**WHAT THE TASK ASKS:**
Please print every line from the one containing "Condition_Reason : string;" through the last line of the records below, exactly as written and nothing more.

━━ EXTRACTED MATERIAL ━━

(** Does the byte [c] occur in [s]? *)
Fixpoint contains_char (c : Ascii.ascii) (s : string) : bool :=
  match s with
  | EmptyString => false
  | String a s => bool_decide (a = c) || contains_char c s
  end.

Definition slash : Ascii.ascii := "/"%char.

(** [strconv.Atoi]: an optional sign, then one or more decimal digits, within
    the range of a 64-bit int; anything else is an error. *)
Definition digit_value (a : Ascii.ascii) : option Z :=
  let n := Z.of_nat (Ascii.nat_of_ascii a) in
  if (48 <=? n)%Z && (n <=? 57)%Z then Some (n - 48)%Z else None.

Fixpoint parse_digits (acc : Z) (s : string) : option Z :=
  match s with
  | EmptyString => Some acc
  | String a s => d ← digit_value a; parse_digits (acc * 10 + d)%Z s
  end.

Definition parse_unsigned (s : string) : option Z :=
  match s with EmptyString => None | _ => parse_digits 0 s end.

Definition parse_int64 (s : string) : option Z :=
  v ← match s with
      | String a s' =>
          if bool_decide (a = "-"%char) then Z.opp <$> parse_unsigned s'
          else if bool_decide (a = "+"%char) then parse_unsigned s'
          else parse_unsigned s
      | EmptyString => None
      end;
  if ((- 2 ^ 63 <=? v) && (v <? 2 ^ 63))%Z then Some v else None.

Definition Atoi (s : string) : option Z := parse_int64 s.

Lemma string_app_cons c (s t : string) : String c s +:+ t = String c (s +:+ t).
Proof. reflexivity. Qed.

Lemma string_app_nil_l (s : string) : "" +:+ s = s.
Proof. reflexivity. Qed.

Lemma string_app_assoc (a b c : string) : (a +:+ b) +:+ c = a +:+ (b +:+ c).
Proof. induction a as [|x a IH]; [done|]. by rewrite !string_app_cons, IH. Qed.

Lemma string_app_nil_r (a : string) : a +:+ "" = a.
Proof. induction a as [|x a IH]; [done|]. by rewrite string_app_cons, IH. Qed.

Lemma HasPrefix_iff s p : HasPrefix s p = true ↔ ∃ t, s = p +:+ t.
Proof.
  unfold HasPrefix. revert s. induction p as [|a p IH]; intros s; simpl.
  { destruct s; naive_solver. }
  destruct s as [|b s]; simpl; [by split; [|intros [t Ht]]|].
  setoid_rewrite string_app_cons.
  destruct (Ascii.ascii_dec a b) as [->|Hne].
  - rewrite IH. split; intros [t Ht]; exists t; congruence.
  - split; [done|]. intros [t Ht]. congruence.
Qed.

Lemma HasPrefix_app p t : HasPrefix (p +:+ t) p = true.
Proof. apply HasPrefix_iff. eauto. Qed.

Lemma TrimPrefix_app p t : TrimPrefix (p +:+ t) p = t.
Proof.
  unfold TrimPrefix. enough (TrimPrefix_go (p +:+ t) p = Some t) as -> by done.
  induction p as [|a p IH]; [by destruct t|]. rewrite string_app_cons; simpl.
  by rewrite bool_decide_eq_true_2.
Qed.

Lemma contains_char_app c a b :
  contains_char c (a +:+ b) = contains_char c a || contains_char c b.
Proof.
  induction a as [|x a IH]; [done|]. rewrite string_app_cons; simpl.
  rewrite IH. by destruct (bool_decide _).
Qed.

(** Splitting at the first separator is unambiguous. *)
Lemma app_sep_inj c a b s t :
  contains_char c a = false → contains_char c b = false →
  a +:+ String c s = b +:+ String c t → a = b ∧ s = t.
Proof.
  revert b. induction a as [|x a IH]; intros [|y b]; simpl;
    rewrite ?string_app_cons, ?string_app_nil_l; intros Ha Hb Heq; simplify_eq.
  - done.
  - by rewrite bool_decide_eq_true_2 in Hb.
  - by rewrite bool_decide_eq_true_2 in Ha.
  - apply orb_false_elim in Ha as [_ Ha]. apply orb_false_elim in Hb as [_ Hb].
    destruct (IH b Ha Hb) as [-> ->]; done.
Qed.

Lemma digit_value_pretty x :
  (x < 10)%N → digit_value (pretty_N_char x) = Some (Z.of_N x).
Proof.
  intros Hx.
  assert (∃ n : nat, x = N.of_nat n ∧ (n < 10)%nat) as (n & -> & Hn)
    by (exists (N.to_nat x); lia).
  do 10 (destruct n as [|n]; [reflexivity|]). lia.
Qed.

Lemma parse_digits_pretty_go x s :
  parse_digits 0 (pretty_N_go x s) = parse_digits (Z.of_N x) s.
Proof.
  revert s. induction (N.lt_wf_0 x) as [x _ IH]; intros s.
  destruct (decide (0 < x)%N) as [Hx|Hx].
  - rewrite pretty_N_go_step by done.
    rewrite IH by (apply N.div_lt; lia). simpl.
    rewrite digit_value_pretty by (apply N.mod_lt; lia). simpl.
    f_equal. pose proof (N.div_mod' x 10). lia.
  - assert (x = 0%N) as -> by lia. by rewrite pretty_N_go_0.
Qed.

Lemma pretty_N_go_head x s :
  (0 < x)%N → ∃ d t, pretty_N_go x s = String d t ∧ is_Some (digit_value d).
Proof.
  revert s. induction (N.lt_wf_0 x) as [x _ IH]; intros s Hx.
  rewrite pretty_N_go_step by done.
  destruct (decide (0 < x `div` 10)%N) as [Hd|Hd].
  - apply IH; [apply N.div_lt; lia|done].
  - apply N.nlt_ge, N.le_0_r in Hd. rewrite Hd, pretty_N_go_0.
    do 2 eexists. split; [done|].
    rewrite digit_value_pretty by (apply N.mod_lt; lia). eauto.
Qed.
#[export] Instance ResourceRequirements_eq_decision : EqDecision ResourceRequirements.
Proof. solve_decision. Defined.

Definition ResourceRequirements_zero : ResourceRequirements :=
  MkResourceRequirements None None.

Definition ResourceRequirements_GetRequests (x : option ResourceRequirements) : option ResourceList :=
  match x with Some x => ResourceRequirements_Requests x | None => None end.
Definition ResourceRequirements_GetLimits (x : option ResourceRequirements) : option ResourceList :=
  match x with Some x => ResourceRequirements_Limits x | None => None end.

(** ** [Condition] (common.pb.go) *)

Record Condition := MkCondition {
  Condition_Type : string;
  Condition_Status : string;
  Condition_Reason : string;
  Condition_Message : string;
  Condition_LastTransitionUnix : Z;
}.

#[export] Instance Condition_eq_decision : EqDecision Condition.
Proof. solve_decision. Defined.

Definition Condition_zero : Condition :=
  MkCondition "" "" "" "" 0%Z.

Definition Condition_GetType (x : option Condition) : string :=
  match x with Some x => Condition_Type x | None => "" end.
Definition Condition_GetStatus (x : option Condition) : string :=
  match x with Some x => Condition_Status x | None => "" end.
Definition Condition_GetReason (x : option Condition) : string :=
  match x with Some x => Condition_Reason x | None => "" end.
Definition Condition_GetMessage (x : option Condition) : string :=
  match x with Some x => Condition_Message x | None => "" end.
Definition Condition_GetLastTransitionUnix (x : option Condition) : Z :=
  match x with Some x => Condition_LastTransitionUnix x | None => 0%Z end.

(** ** [VolumeSpec] (volume.pb.go) *)

Record VolumeSpec := MkVolumeSpec {
  VolumeSpec_RequestedBytes : Z;
}.

#[export] Instance VolumeSpec_eq_decision : EqDecision VolumeSpec.
Proof. solve_decision. Defined.

Definition VolumeSpec_zero : VolumeSpec :=
  MkVolumeSpec 0%Z.

Definition VolumeSpec_GetRequestedBytes (x : option VolumeSpec) : Z :=
  match x with Some x => VolumeSpec_RequestedBytes x | None => 0%Z end.

(** ** [VolumeStatus] (volume.pb.go) *)

Record VolumeStatus := MkVolumeStatus {
  VolumeStatus_Phase : VolumePhase;
  VolumeStatus_CapacityBytes : Z;
  VolumeStatus_Message : string;
  VolumeStatus_NodeName : string;
}.

#[export] Instance VolumeStatus_eq_decision : EqDecision VolumeStatus.
Proof. solve_decision. Defined.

━━━

**RESPONSE AREA:**
  Condition_Reason : string;
  Condition_Message : string;
  Condition_LastTransitionUnix : Z;
}.

#[export] Instance Condition_eq_decision : EqDecision Condition.
Proof. solve_decision. Defined.

Definition Condition_zero : Condition :=
  MkCondition "" "" "" "" 0%Z.

Definition Condition_GetType (x : option Condition) : string :=
  match x with Some x => Condition_Type x | None => "" end.
Definition Condition_GetStatus (x : option Condition) : string :=
  match x with Some x => Condition_Status x | None => "" end.
Definition Condition_GetReason (x : option Condition) : string :=
  match x with Some x => Condition_Reason x | None => "" end.
Definition Condition_GetMessage (x : option Condition) : string :=
  match x with Some x => Condition_Message x | None => "" end.
Definition Condition_GetLastTransitionUnix (x : option Condition) : Z :=
  match x with Some x => Condition_LastTransitionUnix x | None => 0%Z end.

(** ** [VolumeSpec] (volume.pb.go) *)

Record VolumeSpec := MkVolumeSpec {
  VolumeSpec_RequestedBytes : Z;
}.

#[export] Instance VolumeSpec_eq_decision : EqDecision VolumeSpec.
Proof. solve_decision. Defined.

Definition VolumeSpec_zero : VolumeSpec :=
  MkVolumeSpec 0%Z.

Definition VolumeSpec_GetRequestedBytes (x : option VolumeSpec) : Z :=
  match x with Some x => VolumeSpec_RequestedBytes x | None => 0%Z end.

(** ** [VolumeStatus] (volume.pb.go) *)

Record VolumeStatus := MkVolumeStatus {
  VolumeStatus_Phase : VolumePhase;
  VolumeStatus_CapacityBytes : Z;
  VolumeStatus_Message : string;
  VolumeStatus_NodeName : string;
}.

#[export] Instance VolumeStatus_eq_decision : EqDecision VolumeStatus.
Proof. solve_decision. Defined.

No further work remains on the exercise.